The statement comes just two days after the Federal Reserve dropped interest rates by a quarter-percentage point, in a move that officials said is aimed at keeping U.S. economic figures steady in the face of trade wars and global political uncertainty. The cut is the second since July, and Rosengren has publicly criticized both, arguing the move is unnecessary in a "robust economy" with a low unemployment rate.


"I will also point out that evolving market models, along with low interest rates, are creating a new type of potential financial stability risk in commercial real estate," he said. "One such market model is the development of co-working spaces in many major urban office markets."

The warning follows weeks of high-profile scrutiny of WeWork, one of the world's largest coworking firms, as it sought to go public. The New York City-based company is postponing its initial public offering after investors and analysts expressed concern about its business model and billions of dollars in losses disclosed ahead of the public share sale.


Coworking has taken off across the country and grown an average of at least 26% each year since 2010, according to brokerage CBRE Group's 2019 flexible workspace report. More than 70 million square feet of U.S. office space is now dedicated to flexible use, compared to 9.5 million in 2010, according to CBRE. WeWork accounts for 33% of all U.S. flexible workspace.


Rosengren's concern comes after some critics, including veteran real estate executive Sam Zell, have said coworking is a fad that could suffer during an economic downturn.

Some lenders have said they assign a lower value to an office building that has a significant amount of space taken by shared office space providers given their leasing model. The short-term leases that shared office space providers offer mean in an economic downturn tenants could simply move to lower-priced real estate elsewhere, according to some lenders and analysts. WeWork has commissioned a study that says some buildings have been valued more highly because of WeWork's presence.
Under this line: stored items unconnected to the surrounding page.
(** The constants as the floats their decimals denote. *)
Definition uplink_anchor (b : band) : float := Float.of_decimal (uplink_tenths b) 1.
Definition downlink_anchor (b : band) : float := Float.of_decimal (downlink_tenths b) 1.
Definition band_step (b : band) : float := Float.of_decimal (step_tenths b) 1.

(** The formula of a band in exact arithmetic, in tenths of a MHz. *)
Definition exact_uplink_tenths (b : band) (channel : Z) : Z :=
  uplink_tenths b + (channel - band_start b) * step_tenths b.

Definition exact_downlink_tenths (b : band) (channel : Z) : Z :=
  downlink_tenths b + (channel - band_start b) * step_tenths b.

(** A non-negative number of tenths written with three decimals. *)
Definition format_tenths (t : Z) : string :=
  pretty (t / 10) +:+ "." +:+ pretty (t `mod` 10) +:+ "00".

(** [anchor + (channel - start) * step], in binary64. *)
Definition linear_formula (anchor step : float) (start channel : Z) : float :=
  Float.add anchor (Float.mul (Float.of_Z (channel - start)) step).

(** The sub-ranges of a table, each with the name of its standard. *)
Definition sub_ranges (items : list (string * list (Z * Z)))
  : list (string * Z * Z) :=
  items ≫= λ '(network, ranges), (λ '(start, stop), (network, start, stop)) <$> ranges.

(** [arfcn] lies in a declared range of the standard [network]. *)
Definition in_standard (st : NetworkCalculator) (network : string) (arfcn : Z) : Prop :=
  ∃ start stop,
    (network, start, stop) ∈ sub_ranges (NETWORK_RANGES st) ∧ start ≤ arfcn ≤ stop.

(** [arfcn] lies in a declared range of some standard. *)
Definition declared (st : NetworkCalculator) (arfcn : Z) : Prop :=
  ∃ network, in_standard st network arfcn.

(** ** Checks by enumeration *)

Definition same_float (x y : float) : bool :=
  match x, y with
  | S754_zero s, S754_zero t => Bool.eqb s t
  | S754_infinity s, S754_infinity t => Bool.eqb s t
  | S754_nan, S754_nan => true
  | S754_finite s m e, S754_finite t n f => Bool.eqb s t && (m =? n)%positive && (e =? f)
  | _, _ => false
  end.

Definition all_between (lo hi : Z) (p : Z → bool) : bool :=
  forallb p (seqZ lo (hi - lo + 1)).

(** The two frequencies of a channel, [nan] where the call raises. *)
Definition uplink_of (arfcn : Z) : float :=
  match calculate_frequencies cls arfcn with
  | Ok (uplink, _, _) => uplink
  | Raise _ => S754_nan
  end.

Definition downlink_of (arfcn : Z) : float :=
  match calculate_frequencies cls arfcn with
  | Ok (_, downlink, _) => downlink
  | Raise _ => S754_nan
  end.

(** The change of a frequency from a channel to the next, and the duplex
    separation of a channel, as Python's float subtraction gives them. *)
Definition uplink_step (arfcn : Z) : float :=
  Float.sub (uplink_of (arfcn + 1)) (uplink_of arfcn).

Definition downlink_step (arfcn : Z) : float :=
  Float.sub (downlink_of (arfcn + 1)) (downlink_of arfcn).

Definition duplex_separation (arfcn : Z) : float :=
  Float.sub (downlink_of arfcn) (uplink_of arfcn).

(** The duplex separation the specification gives each standard. *)
Definition declared_separation (network : string) : float :=
  if String.eqb network "GSM 900" then Float.of_decimal 450 1
  else if String.eqb network "GSM 1800" then Float.of_decimal 950 1
  else if String.eqb network "UMTS 2100" then Float.of_decimal 1900 1
  else Float.of_decimal 950 1.

(** [x] is finite and its exact value is within [tolerance] of [q]. *)
Definition near (x : float) (q tolerance : Q) : bool :=
  Float.is_finite x && Qle_bool (Qabs (Float.to_Q x - q)) tolerance.

(** The float subtraction [x - y] gave [d] without rounding. *)
Definition exact_difference (d x y : float) : bool :=
  Float.is_finite d && Qeq_bool (Float.to_Q d) (Float.to_Q x - Float.to_Q y).

(** [x] is a float of the format within half a unit in the last place of
    [q]: a nearest binary64 value of [q]. *)
Definition nearest_to (x : float) (q : Q) : bool :=
  Float.valid x &&
  match x with
  | S754_finite _ _ e => Qle_bool (Qabs (Float.to_Q x - q)) (Qpower 2 (e - 1))
  | S754_zero _ => Qeq_bool q 0
  | _ => false
  end.

(** ** Two more conversions of the interpreter

    The window code divides integers and truncates floats. *)

(** An [int] as the dividend or divisor of a true division: the integer
    itself, not yet rounded. *)
Definition int_operand (n : Z) : float :=
  match n with
  | Z0 => S754_zero false
  | Z.pos m => S754_finite false m 0
  | Z.neg m => S754_finite true m 0
  end.

(** [a / b] on two [int]s: the quotient of the integers, rounded once. *)
Definition int_truediv (a b : Z) : result float :=
  if b =? 0 then Raise (ZeroDivisionError "division by zero")
  else
    match Float.div (int_operand a) (int_operand b) with
    | S754_infinity _ =>
        Raise (OverflowError "integer division result too large for a float")
    | x => Ok x
    end.

(** [int(x)] on a [float]: truncation towards zero. *)
Definition int_of_float (x : float) : result Z :=
  match x with
  | S754_nan => Raise (ValueError "cannot convert float NaN to integer")
  | S754_infinity _ => Raise (OverflowError "cannot convert float infinity to integer")
  | S754_zero _ => Ok 0
  | S754_finite s m e =>
      let magnitude := if 0 <=? e then Z.pos m * 2 ^ e else Z.pos m / 2 ^ (- e) in
      Ok (if s then - magnitude else magnitude)
  end.

(** ** The window: [CellularCalculatorGUI]

    The part of the window the calculation reaches: the text of the entry,
    the text of each label (by the name of the attribute that holds the
    label) and the error dialogs shown so far.  Two builtins the handler
    calls are not part of the program and are taken as given: [int] on a
    string and the default formatting of a float inside an f-string. *)

Module CellularCalculatorGUI.

Record gui : Type := {
  arfcn_entry : string;
  texts : gmap string string;
  dialogs : list (string * string)
}.

(** A statement of a method body: it may raise, and what it did to the
    window before raising stays done. *)
Definition action (A : Type) : Type := gui → result A * gui.

#[global] Instance action_ret : MRet action := λ A a g, (Ok a, g).

#[global] Instance action_bind : MBind action := λ A B k m g,
  match m g with
  | (Ok a, g') => k a g'
  | (Raise e, g') => (Raise e, g')
  end.

(** A call that does not touch the window. *)
Definition lift {A : Type} (r : result A) : action A := λ g, (r, g).

(** [self.arfcn_entry.get()] *)
Definition entry_get : action string := λ g, (Ok (arfcn_entry g), g).

(** [self.<label>.config(text=...)] *)
Definition config (label text : string) : action () := λ g,
  (Ok (), {| arfcn_entry := arfcn_entry g;
             texts := <[label := text]> (texts g);
             dialogs := dialogs g |}).

(** [messagebox.showerror(title, message)] *)
Definition showerror (title message : string) (g : gui) : gui :=
  {| arfcn_entry := arfcn_entry g;
     texts := texts g;
     dialogs := dialogs g ++ [(title, message)] |}.

(** [str(e)] of an exception raised with one message. *)
Definition exn_message (e : exn) : string :=
  match e with
  | ValueError msg | OverflowError msg | ZeroDivisionError msg => msg
  end.

(** The label texts [create_results_frame] starts with. *)
Definition create_results_frame : gmap string string :=
  <["uplink_label" := "Uplink Frequency: -- MHz"]>
  (<["downlink_label" := "Downlink Frequency: -- MHz"]>
  (<["center_freq_label" := "Center Frequency: -- MHz"]>
  (<["channel_spacing_label" := "Channel Spacing: -- MHz"]>
  (<["network_label" := "Network Type: --"]>
  (<["tech_label" := "Technology: --"]>
  (<["data_rate_label" := "Max Data Rate: --"]>
  (<["features_label" := "Features: --"]>
  (<["modulation_label" := "Modulation: --"]> ∅)))))))).

(** The size [__init__] gives the window. *)
Definition window_width : Z := 600.
Definition window_height : Z := 900.

(** [int(screen/2 - window/2)], the offset that centres the window. *)
Definition center_offset (screen window : Z) : result Z :=
  half_screen ← int_truediv screen 2;
  half_window ← int_truediv window 2;
  int_of_float (Float.sub half_screen half_window).

(** The geometry string of [__init__], from the two sizes of the screen. *)
Definition window_geometry (screen_width screen_height : Z) : result string :=
  center_x ← center_offset screen_width window_width;
  center_y ← center_offset screen_height window_height;
  width ← str_of_int window_width;
  height ← str_of_int window_height;
  x ← str_of_int center_x;
  y ← str_of_int center_y;
  mret (width +:+ "x" +:+ height +:+ "+" +:+ x +:+ "+" +:+ y).

(** [on_mousewheel]: the units passed to [yview_scroll], if it is called;
    [viewable] is what [self.scrollbar.winfo_viewable()] answers. *)
Definition on_mousewheel (viewable : bool) (delta : Z) : result (option Z) :=
  if viewable then
    notches ← int_truediv delta 120;
    reversed ← Float.int_mul (-1) notches;
    units ← int_of_float reversed;
    mret (Some units)
  else mret None.

Section Handler.

(** [int(text)] and the text an f-string gives a float without a format. *)
Variable int_of_str : string → result Z.
Variable str_of_float : float → string.

(** The body of the [try] of [calculate]. *)
Definition calculate_try : action () :=
  text ← entry_get;
  arfcn ← lift (int_of_str text);
  '(uplink, downlink, network) ← lift (calculate_frequencies cls arfcn);
  center_freq ← lift (calculate_center_frequency uplink downlink);
  let channel_spacing := get_channel_spacing cls network in
  let capabilities := get_network_capabilities cls network in
  config "uplink_label" ("Uplink Frequency: " +:+ format_3f uplink +:+ " MHz");;
  config "downlink_label" ("Downlink Frequency: " +:+ format_3f downlink +:+ " MHz");;
  config "center_freq_label" ("Center Frequency: " +:+ format_3f center_freq +:+ " MHz");;
  config "channel_spacing_label"
         ("Channel Spacing: " +:+ str_of_float channel_spacing +:+ " MHz");;
  config "network_label" ("Network Type: " +:+ network);;
  config "tech_label" ("Technology: " +:+ default "--" (capabilities !! "Technology"));;
  config "data_rate_label"
         ("Max Data Rate: " +:+ default "--" (capabilities !! "Max Data Rate"));;
  config "features_label" ("Features: " +:+ default "--" (capabilities !! "Features"));;
  config "modulation_label"
         ("Modulation: " +:+ default "--" (capabilities !! "Modulation")).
While coworking space accounts for just under 2% of the overall U.S. office market, CBRE predicts the percentage of coworking space in that market could grow to 6.6% by 2030 in a recession and up to 22% under the most aggressive scenarios by 2030. The city with the highest percentage of coworking space making up its overall market is San Francisco at 4%, which is still below the 6% in global cities such as London and Shanghai.


Rosengren said the rush toward coworking may be further fueled by low capitalization rates, the projected rate of return on a property, in the nation's most expensive cities "as low rates potentially lead to a reach for yield."


He added that "the owner of the building may be willing to take on this added risk because shared office space often pays higher rent, which is particularly attractive in a low-interest-rate environment," he said.


As a result, he said, coworking has the "potential for a run on commercial real estate as revenues decline" should small tenants decide not to renew leases. "This segment of the economy is likely to be particularly susceptible to an economic downturn, potentially resulting in office vacancies rising more quickly than they have historically," he said. That, combined with property owners' "reaching-for-yield behavior," may spur them to sign more deals with coworking firms.


"It will not be until a recession that this evolving model will be truly tested," he said.

CoStar reporter Marissa Luck contributed to this story.